Old people know too much to be able to recall things quickly
22nd January 2014

Older people sometimes take longer to recall memories because their brains are overfilled with information, it has been claimed.

While forgetfulness can be a signal of the onset of conditions such as dementia, researchers at the Tubingen University in Germany say it is often simply because they have so many memories stored that it takes longer for their brains to pluck them out.

According to the Daily Telegraph, they likened this to a computer's hard drive slowing down when the data it holds gets close to capacity.

Dr Michael Ramscar, who led the study, said: "The human brain works slower in old age, but only because we have stored more information over time.

"The brains of older people do not get weak. On the contrary, they simply know more."

The team tested the theory by using a computer that learned new words and commands each day.

When programmed to only read words, its ability was found to be on a par with a young adult. However, when it was also given "experiences" its ability slowed to that of an elderly person.

Professor Harald Baayan, head of the Alexander von Humboldt Quantitative Linguistics research group, believes past tests to compare the mental capacity of differing age groups have been flawed because they favour a younger person.

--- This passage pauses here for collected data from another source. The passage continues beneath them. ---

(* ===== verification/MemNicSteps.v ===== *)
(** * Memory node: the handlers

    Facts on [MemNic].  Whatever a core has sent is owed an answer; an answer is
    followed from the network queues through admission, the memory and the
    response queue to the network ([inv]), together with the credits spent on it.
    Each handler is specified by a weakest precondition: what it keeps of the
    books, what it hands to the memory, and why it stops. *)

From S2P Require Import Prelude Telemetry Cluster GroupMsg LocalMem Dma Effects MemNic.
From stdpp Require Import strings pretty.
#[local] Open Scope Z_scope.
#[local] Open Scope mach_scope.

(** ** The choice of an entry *)

Section Choice.
Import MemNic.

Lemma tie_lt_trans a : forall b c, tie_lt a b = true -> tie_lt b c = true -> tie_lt a c = true.
Proof.
  induction a as [|x a IH]; intros [|y b] [|z c]; cbn [tie_lt]; try done.
  rewrite !orb_true_iff, !andb_true_iff, !Z.ltb_lt, !Z.eqb_eq.
  intros [?|[-> ?]] [?|[-> ?]]; [left; lia|left; lia|left; lia|]. right. eauto.
Qed.
Lemma tie_lt_irrefl a : tie_lt a a = false.
Proof. induction a as [|x a IH]; [done|]. cbn [tie_lt]. by rewrite Z.ltb_irrefl, Z.eqb_refl, IH. Qed.

Lemma tie_ge_trans a : forall b c, List.length a = List.length b ->
  tie_lt a b = false -> tie_lt b c = false -> tie_lt a c = false.
Proof.
  induction a as [|x a IH]; intros [|y b] [|z c]; cbn [tie_lt List.length]; try done. intros [= L].
  rewrite !orb_false_iff, !andb_false_iff, !Z.ltb_ge, !Z.eqb_neq.
  intros [H1 H2] [H3 H4]. split; [lia|]. destruct (decide (x = z)) as [->|]; [|by left]. right.
  assert (y = z) as -> by lia. destruct H2 as [?|H2]; [done|]. destruct H4 as [?|H4]; [done|]. eauto.
Qed.

Context {A : Type} (ok : A -> bool) (key : A -> list Z).
Hypothesis key_length : forall x y, List.length (key x) = List.length (key y).

Definition least (l : list A) (x : A) : Prop := forall y, y ∈ l -> ok y = true -> tie_lt (key y) (key x) = false.

Lemma choose_least l : forall idx chosen,
  match choose ok key idx chosen l with
  | None => chosen = None /\ forall y, y ∈ l -> ok y = false
  | Some (i, x) =>
      (chosen = Some (i, x) \/ ((idx <= i)%nat /\ l !! (i - idx)%nat = Some x /\ ok x = true)) /\
      least l x /\ forall j y, chosen = Some (j, y) -> tie_lt (key y) (key x) = false
  end.
Proof.
  induction l as [|z l IH]; intros idx chosen; cbn [choose].
  { destruct chosen as [[i x]|]; [|split; [done|]; intros y Hy; by apply elem_of_nil in Hy].
    split_and!; [by left| |]; [intros y Hy; by apply elem_of_nil in Hy|]. intros j y [= <- <-]. apply tie_lt_irrefl. }
  destruct (ok z && match chosen with None => true | Some (_, y) => tie_lt (key z) (key y) end) eqn:E.
  - apply andb_prop in E as [E1 E2]. specialize (IH (S idx) (Some (idx, z))).
    destruct (choose _ _ _ _ _) as [[i x]|]; [|by destruct IH]. destruct IH as (H1 & H2 & H3).
    specialize (H3 _ _ eq_refl). split_and!.
    + right. destruct H1 as [[= <- <-]|(H1 & H4 & H5)].
      * split; [lia|]. by rewrite Nat.sub_diag.
      * split; [lia|]. split; [|done]. by replace (i - idx)%nat with (S (i - S idx)) by lia.
    + intros y [->|Hy]%elem_of_cons Ho; [done|by apply H2].
    + intros j y ->. destruct (tie_lt (key y) (key x)) eqn:F; [|done].
      by rewrite (tie_lt_trans _ _ _ E2 F) in H3.
  - specialize (IH (S idx) chosen). destruct (choose _ _ _ _ _) as [[i x]|].
    + destruct IH as (H1 & H2 & H3). split_and!.
      * destruct H1 as [H1|(H1 & H4 & H5)]; [by left|]. right. split; [lia|]. split; [|done].
        by replace (i - idx)%nat with (S (i - S idx)) by lia.
      * intros y [->|Hy]%elem_of_cons Ho; [|by apply H2]. rewrite Ho in E. destruct chosen as [[j w]|]; [|done].
        eapply tie_ge_trans; [apply key_length|exact E|]. by eapply H3.
      * done.
    + destruct IH as [-> H2]. split; [done|]. intros y [->|Hy]%elem_of_cons; [|by apply H2].
      by destruct (ok z).
Qed.

Corollary choose_some l i x :
  choose ok key O None l = Some (i, x) -> l !! i = Some x /\ ok x = true /\ least l x.
Proof.
  intros H. pose proof (choose_least l O None) as S. rewrite H in S. destruct S as ([?|(_ & S1 & S2)] & S3 & _); [done|].
  by rewrite Nat.sub_0_r in S1.
Qed.
Corollary choose_none l : choose ok key O None l = None -> forall y, y ∈ l -> ok y = false.
Proof. intros H. pose proof (choose_least l O None) as S. rewrite H in S. by destruct S. Qed.
End Choice.

(** ** Answers *)

Section NicFacts.
Import Net MemNic.
Local Open Scope sched_scope.

Definition total (l : list Z) : Z := foldr Z.add 0 l.
Lemma total_app l l' : total (l ++ l') = total l + total l'.
Proof. unfold total. induction l as [|x l IH]; cbn in *; lia. Qed.
#[local] Instance total_proper : Proper ((≡ₚ) ==> eq) total.
Proof. intros l l' H. unfold total. induction H; cbn in *; lia. Qed.
Lemma total_nonneg l : Forall (fun x => 0 <= x) l -> 0 <= total l.
Proof. unfold total. induction 1; cbn; lia. Qed.

Variable c : Config.
Variable link : Z -> bool.
Variable names : gmap string Z -> list string.
Variable sort : list GolemDmaIngressRequest -> list GolemDmaIngressRequest.
(** The contents of the memory: the bytes a read returns. *)
Variable host : Z -> Z -> list Z.

Hypothesis sort_perm : forall q, sort q ≡ₚ q.
Hypothesis names_all : forall m name, is_Some (m !! name) -> name ∈ names m.
Hypothesis cap_u32 : is_u32 (golem_dma_credit_cap_ c).

(** Where an answer goes and what it says. *)
Abbreviation Answer := (Z * event)%type.
Definition of_sub (a n : Z) (sub : GolemDmaKvSubscriber) : Answer :=
  (sb_returnEndpoint sub, read_complete sub (host a n)).
Definition write_info (ev : event) : GolemDmaBridgeInfo :=
  mkInfo (mkSubscriber 0 (-1) 0 0 (requestId ev) 0 (dmaRequestKind ev) no_consumer) (u32 (length ev)) true (addr ev) [].

(** The answer owed for a message. *)
Definition owed (src : Z) (ev : event) : list Answer :=
  match type ev with
  | READ => [of_sub (addr ev) (u32 (length ev)) (subscriber_of ev 0)]
  | DMA_WRITE => [(src, write_complete (write_info ev))]
  | _ => []
  end.
Definition of_packet (p : Packet) : list Answer := match p with Golem src ev => owed src ev | _ => [] end.
Definition of_packets (l : list Packet) : list Answer := concat (map of_packet l).
Definition unreceived (s : t) : list Answer := of_packets (concat (received s)).
Definition of_ingress (i : GolemDmaIngressRequest) : Answer := of_sub (ig_addr i) (ig_size i) (ig_sub i).
Definition of_pending (m : gmap string Z) (p : Z * GolemDmaBridgeInfo) (ev : MemEvent) : list Answer :=
  let info := snd p in
  if isWrite info then [(default 0 (m !! me_src ev), write_complete info)]
  else map (of_sub (hostAddr info) (in_size info)) (subscribers info).
Definition at_memory (m : gmap string Z) (pending : list (Z * GolemDmaBridgeInfo)) (mem : list MemEvent) : list Answer :=
  concat (zip_with (of_pending m) pending mem).
Definition of_request (r : Request) : Answer := (dest r, payload r).
Definition queued (s : t) : list Answer := map (fun r => of_request (request r)) (golem_dma_send_queue_ s).
Definition sends (log : list effect) : list Answer :=
  concat (map (fun o => match o with NetSend r => [of_request r] | _ => [] end) log).
Definition forwarded (log : list effect) : list MemEvent :=
  concat (map (fun o => match o with ToMemory ev => [ev] | _ => [] end) log).

Lemma sends_app l l' : sends (l ++ l') = sends l ++ sends l'.
Proof. unfold sends. by rewrite map_app, concat_app. Qed.
Lemma forwarded_app l l' : forwarded (l ++ l') = forwarded l ++ forwarded l'.
Proof. unfold forwarded. by rewrite map_app, concat_app. Qed.
Lemma of_packets_app l l' : of_packets (l ++ l') = of_packets l ++ of_packets l'.
Proof. unfold of_packets. by rewrite map_app, concat_app. Qed.

#[local] Instance of_packets_proper : Proper ((≡ₚ) ==> (≡ₚ)) of_packets.
Proof. intros l l' H. unfold of_packets. induction H; cbn; [done|by f_equiv|solve_Permutation|by etrans]. Qed.

(** ** Credits *)

Definition units_of (p : Z * GolemDmaBridgeInfo) : list Z := map sb_creditUnits (subscribers (snd p)).
Definition pending_units (pending : list (Z * GolemDmaBridgeInfo)) : Z := total (concat (map units_of pending)).
Definition queue_units (q : list GolemDmaResponseRequest) : Z := total (map rs_creditUnits q).

(** ** The state of the bridge *)

Definition bridge_name (n : Z) : string := ("golem_ep_" +:+ pretty n)%string.

Definition sub_ok (sub : GolemDmaKvSubscriber) : Prop := 0 <= sb_returnEndpoint sub /\ 0 <= sb_creditUnits sub.

(** A request of the bridge and the event for the memory. *)
Record matches (m : gmap string Z) (p : Z * GolemDmaBridgeInfo) (ev : MemEvent) : Prop := {
  ma_id : me_id ev = fst p;
  ma_subs : kvSubscribers (snd p) = [] \/ exists rest, kvSubscribers (snd p) = in_sub (snd p) :: rest;
  ma_units : Forall (fun u => 0 <= u) (units_of p);
  ma_write : isWrite (snd p) = true -> kvSubscribers (snd p) = [] /\ sb_returnEndpoint (in_sub (snd p)) = -1 /\
    is_Some (m !! me_src ev) /\ exists data, me_cmd ev = Write data;
  ma_read : isWrite (snd p) = false -> me_addr ev = hostAddr (snd p) /\ me_cmd ev = GetS (in_size (snd p)) /\
    Forall sub_ok (subscribers (snd p))
}.

(** A message the bridge can serve: a read names the endpoint of its answer and
    needs no more credits than there are. *)
Definition event_ok (ev : event) : Prop :=
  type ev = READ -> 0 <= returnEndpoint ev /\
    (golem_dma_credit_cap_ c <> 0 -> golemDmaCreditUnits c (u32 (length ev)) <= golem_dma_credit_cap_ c).
Definition packet_ok (m : gmap string Z) (p : Packet) : Prop :=
  match p with Golem _ ev => event_ok ev | Client _ => True | Announce name => is_Some (m !! name) end.

(** Of the answers [all] some are owed twice ([duplicates]), [hand] is held by the
    running handler, and the others are in the state, at the memory or sent.
    [paid] are credits the running handler has spent; [ing] are the requests that
    wait for admission. *)
Definition twin (l : list Answer) (d : Answer) : Prop :=
  exists x, x ∈ l /\ fst x = fst d /\ requestId (snd x) = requestId (snd d).
Definition accounts (all rest : list Answer) : Prop :=
  exists duplicates, all ≡ₚ duplicates ++ rest /\ Forall (twin rest) duplicates.
Lemma owed_move (all A A' : list Answer) : accounts all A -> A ≡ₚ A' -> accounts all A'.
Proof.
  intros (d & H1 & H2) HA. exists d. split; [by rewrite H1, HA|]. eapply Forall_impl; [exact H2|].
  intros x (y & Hy & Hx). exists y. by rewrite <- HA.
Qed.

Definition served (mem : list MemEvent) (log : list effect) (s : t) : list Answer :=
  at_memory (networkAddressMap s) (golem_dma_pending s) mem ++ queued s ++ sends log.

Record inv (all : list Answer) (paid : Z) (hand : list Answer) (ing : list GolemDmaIngressRequest)
    (mem : list MemEvent) (log : list effect) (s : t) : Prop := {
  v_available : 0 <= golem_dma_credit_available_ s;
  v_credits : golem_dma_credit_available_ s + paid + pending_units (golem_dma_pending s) +
    queue_units (golem_dma_send_queue_ s) = golem_dma_credit_cap_ c;
  v_queue : Forall (fun r => 0 <= rs_creditUnits r) (golem_dma_send_queue_ s);
  v_ingress : Forall (fun i => sub_ok (ig_sub i) /\ sb_creditUnits (ig_sub i) <= golem_dma_credit_cap_ c) ing;
  v_matches : Forall2 (matches (networkAddressMap s)) (golem_dma_pending s) mem;
  v_ids : Forall (fun p => fst p < next_id s) (golem_dma_pending s) /\ NoDup (map fst (golem_dma_pending s));
  v_names : forall n a, networkAddressMap s !! bridge_name n = Some a -> a = n;
  v_packets : Forall (packet_ok (networkAddressMap s)) (concat (received s));
  v_cache : forall k e, golem_dma_kv_cache_ s !! k = Some e -> ce_data e = host (fst (fst (fst (fst k)))) (snd (fst (fst (fst k))));
  v_owed : accounts all (hand ++ unreceived s ++ map of_ingress ing ++ served mem log s)
}.

(** What [inv] looks at. *)
Definition same (s s' : t) : Prop :=
  networkAddressMap s' = networkAddressMap s /\ received s' = received s /\
  golem_dma_credit_available_ s' = golem_dma_credit_available_ s /\ golem_dma_pending s' = golem_dma_pending s /\
  golem_dma_kv_cache_ s' = golem_dma_kv_cache_ s /\ golem_dma_send_queue_ s' = golem_dma_send_queue_ s /\
  next_id s' = next_id s.
Lemma same_inv all paid hand ing mem log s s' : same s s' -> inv all paid hand ing mem log s -> inv all paid hand ing mem log s'.
Proof.
  intros (E1 & E2 & E3 & E4 & E5 & E6 & E7) [].
  assert (served mem log s' = served mem log s) as Es by (unfold served, queued; by rewrite E1, E4, E6).
  assert (unreceived s' = unreceived s) as Er by (unfold unreceived; by rewrite E2).
  constructor; rewrite ?E1, ?E2, ?E3, ?E4, ?E5, ?E6, ?E7, ?Es, ?Er; done.
Qed.

Lemma inv_ing_perm all paid hand ing ing' mem log s :
  ing ≡ₚ ing' -> inv all paid hand ing mem log s -> inv all paid hand ing' mem log s.
Proof.
  intros H []. constructor; try done; [by rewrite <- H|]. eapply owed_move; [exact v_owed0|]. by rewrite H.
Qed.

In particular, he is critical of 'paired associated learning', which asks people to remember unrelated words.

"The fact that older adults find nonsense pairs harder to learn than young adults simply demonstrates older adults’ much better understanding of language," he said.

A recent study from the John Hopkins University in the US found that taking a daily dose of caffeine can give people a short-term memory boost.

Researchers split 160 volunteers into two groups, with half being given the stimulant in tablet form and the remainder being given a placebo before their ability to recollect items was tested 24 hours later.

While those given caffeine had greater mental capacity initially, the study did not suggest that taking it long-term would garner any improvements.